France’s Sarkozy loses corruption appeal, to challenge at highest court

France’s Sarkozy loses corruption appeal, to challenge at highest court
Former French President Nicolas Sarkozy exits the courthouse after appeal court upheld his corruption conviction, Paris, France, 17 May 2023. French appeal court upheld a three-year prison sentence on Sarkozy by lower court in 2021 for trying to bribe a judge after leaving office, and of peddling influence in exchange for confidential information about an investigation into his 2007 presidential campaign finances. EPA-EFE/YOAN VALAT

PARIS, May 17 (Reuters) - Former president Nicolas Sarkozy lost his appeal against a 2021 conviction for corruption and influence peddling at the Paris Court of Appeals on Wednesday, prompting his legal team to promise a challenge at France's highest court.

The appeals court upheld a three-year prison sentence. In line with the initial ruling, it said two of those years were suspended and that Sarkozy would wear an electronic bracelet instead of going to jail for the remaining year.

“Nicolas Sarkozy is innocent of the charges (he has been convicted of),” defence lawyer Jacqueline Laffont said. “We will not give up this fight”.

Prosecutors had recommended a softening of the punishment to a three-year suspended sentence. However, the presiding judge Sophie Clement stuck with the initial penalty and said the case had impacted the country’s institutions.

Jail terms of a year or less are typically not served in prison if certain conditions, such as the wearing of an electronic tag, are met.

Sarkozy, 68, left the court without speaking to reporters.

A conservative who served one term as French president from 2007 to 2012, Sarkozy will take his legal battle to France’s highest court, the Cour de Cassation, Laffont said.

The Cour de Cassation reviews lower court rulings on the grounds of legal or procedural errors, but not factual aspects.

A lower court in 2021 found Sarkozy guilty of trying to bribe a judge after leaving office, and of peddling influence in exchange for confidential information about an investigation into his 2007 campaign finances.

 

WIRETAPS

The conviction marked a stunning fall from grace for a former president who once bestrode the world, and is one of several legal battles Sarkozy has been fighting over the past decade.

Sarkozy has always denied wrongdoing.

Known in France as the “wiretapping affair”, the case at the centre of Wednesday’s ruling is indirectly linked to a suspicion of illegal campaign financing ahead of the 2007 election.

In 2013, investigators looking into money flows from Libya – over which Sarkozy may face another trial soon – wiretapped two of Sarkozy’s phone lines and discovered a secret line used by the ex-president and his lawyer, Thierry Herzog.

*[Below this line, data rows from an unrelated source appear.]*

Definition given_up (c : Client) : Prop :=
  cl_wait c = [] \/ exists id q cn, cl_wait c = [(id, q)] /\ cl_conns c !! id = Some cn /\ cn_client cn = false.

Record net_inv (c : Client) : Prop := {
  ni_next : forall id cn, cl_conns c !! id = Some cn -> (id < cl_next c)%N;
  ni_cur : match cl_cur c with Some id => exists cn, cl_conns c !! id = Some cn /\ on_wire c id cn | None => given_up c end;
  ni_out : replies (cl_out c) `sublist_of` cl_log c;
}.

Lemma next_alter (conns : gmap N Conn) f id next : (forall x cn, conns !! x = Some cn -> (x < next)%N) ->
  forall x cn, alter f id conns !! x = Some cn -> (x < next)%N.
Proof. intros Hn x cn [[_ (y & Hy & _)]|[_ Hy]]%lookup_alter_Some; by eapply Hn. Qed.

Lemma removeConn_next cur conns next : (forall x cn, conns !! x = Some cn -> (x < next)%N) ->
  forall x cn, removeConn cur conns !! x = Some cn -> (x < next)%N.
Proof. destruct cur; [apply next_alter|done]. Qed.

Lemma next_insert (conns : gmap N Conn) id cn0 cn1 next : conns !! id = Some cn0 -> (forall x cn, conns !! x = Some cn -> (x < next)%N) ->
  forall x cn, <[id := cn1]> conns !! x = Some cn -> (x < next)%N.
Proof. intros Hid Hn x cn [[<- _]|[_ Hy]]%lookup_insert_Some; by eapply Hn. Qed.

Lemma getConn_idle c : net_inv c -> cl_wait c = [] ->
  let '(id, conns, next) := getConn c in
  conns !! id = Some dialed /\ (forall x cn, conns !! x = Some cn -> (x < next)%N).
Proof.
  intros [I1 I2 I3] Hw. unfold getConn. destruct (cl_cur c) as [id|].
  - destruct I2 as (cn & Hcn & Hon). unfold on_wire in Hon. rewrite Hw in Hon. by subst cn.
  - rewrite lookup_insert_eq. split; [done|]. intros x cn [[<- _]|[_ Hcn%I1]]%lookup_insert_Some; lia.
Qed.

Lemma client_start c e c' : net_inv c -> cl_wait c = [] -> starts e = true -> event_fits e -> net_step c e = Some c' -> net_inv c'.
Proof.
  intros I Hw He Hf Hs. pose proof (getConn_idle c I Hw) as Hg. destruct I as [I1 I2 I3].
  destruct e as [q|q|q k| | | |]; try done; cbn [net_step] in Hs.
  - destruct (getConn c) as [[id conns] next]. destruct Hg as [Hid Hn]. injection Hs as <-.
    split; cbn; [by apply next_alter| |done]. exists (mkConn (rpc_frame q) [] true true).
    unfold put_req. rewrite lookup_alter_eq, Hid. split; [done|]. unfold on_wire. cbn [cl_wait]. rewrite Hw. cbn. auto.
  - destruct (cl_cur c) as [id|] eqn:Hc; [done|]. injection Hs as <-. split; cbn; [done|by left|by rewrite replies_error].
  - destruct (getConn c) as [[id conns] next]. destruct Hg as [Hid Hn].
    destruct (Nat.leb _ k); [done|]. injection Hs as <-. split; cbn; [by do 2 apply next_alter|by left|by rewrite replies_error].
Qed.

Lemma given_up_serve c id cn b rest rep s log (cn' := mkConn rest rep (cn_client cn) b) :
  given_up c -> cl_conns c !! id = Some cn ->
  given_up (mkClient None (<[id := cn']> (cl_conns c)) (cl_next c) s (cl_wait c) log (cl_out c)).
Proof.
  intros [Hw|(j & q & cn1 & Hw & Hj & Hc)] Hid; [by left|]. right. cbn. destruct (decide (id = j)) as [<-|Hne].
  - exists id, q, cn'. rewrite lookup_insert_eq. split; [done|]. split; [done|]. rewrite Hid in Hj. injection Hj as <-. exact Hc.
  - exists j, q, cn1. by rewrite lookup_insert_ne.
Qed.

The courts found that Sarkozy conspired to secure a plum job in Monaco for a judge, Gilbert Azibert, in return for inside information about an inquiry into allegations he had accepted illegal payments from L’Oreal heiress Liliane Bettencourt – another episode stemming from his 2007 presidential campaign finances.

Also upholding the corruption and influence peddling convictions against Herzog and Azibert, the judge said Herzog’s judgement as a lawyer failed him because of his friendship with Sarkozy. Herzog had breached professional codes of conduct by not warning the former president that what he was doing was illegal, Clement added.

She dismissed Sarkozy’s claim that he was not aware of what Herzog and Azibert had discussed, based on the wiretapped exchanges, and rejected his argument that wiretapped conversations could not be presented as evidence in court.

The only other president during the course of France’s 64-year-old Fifth Republic to be convicted by a court was Sarkozy’s conservative predecessor, the late Jacques Chirac, who was found guilty of corruption in 2011.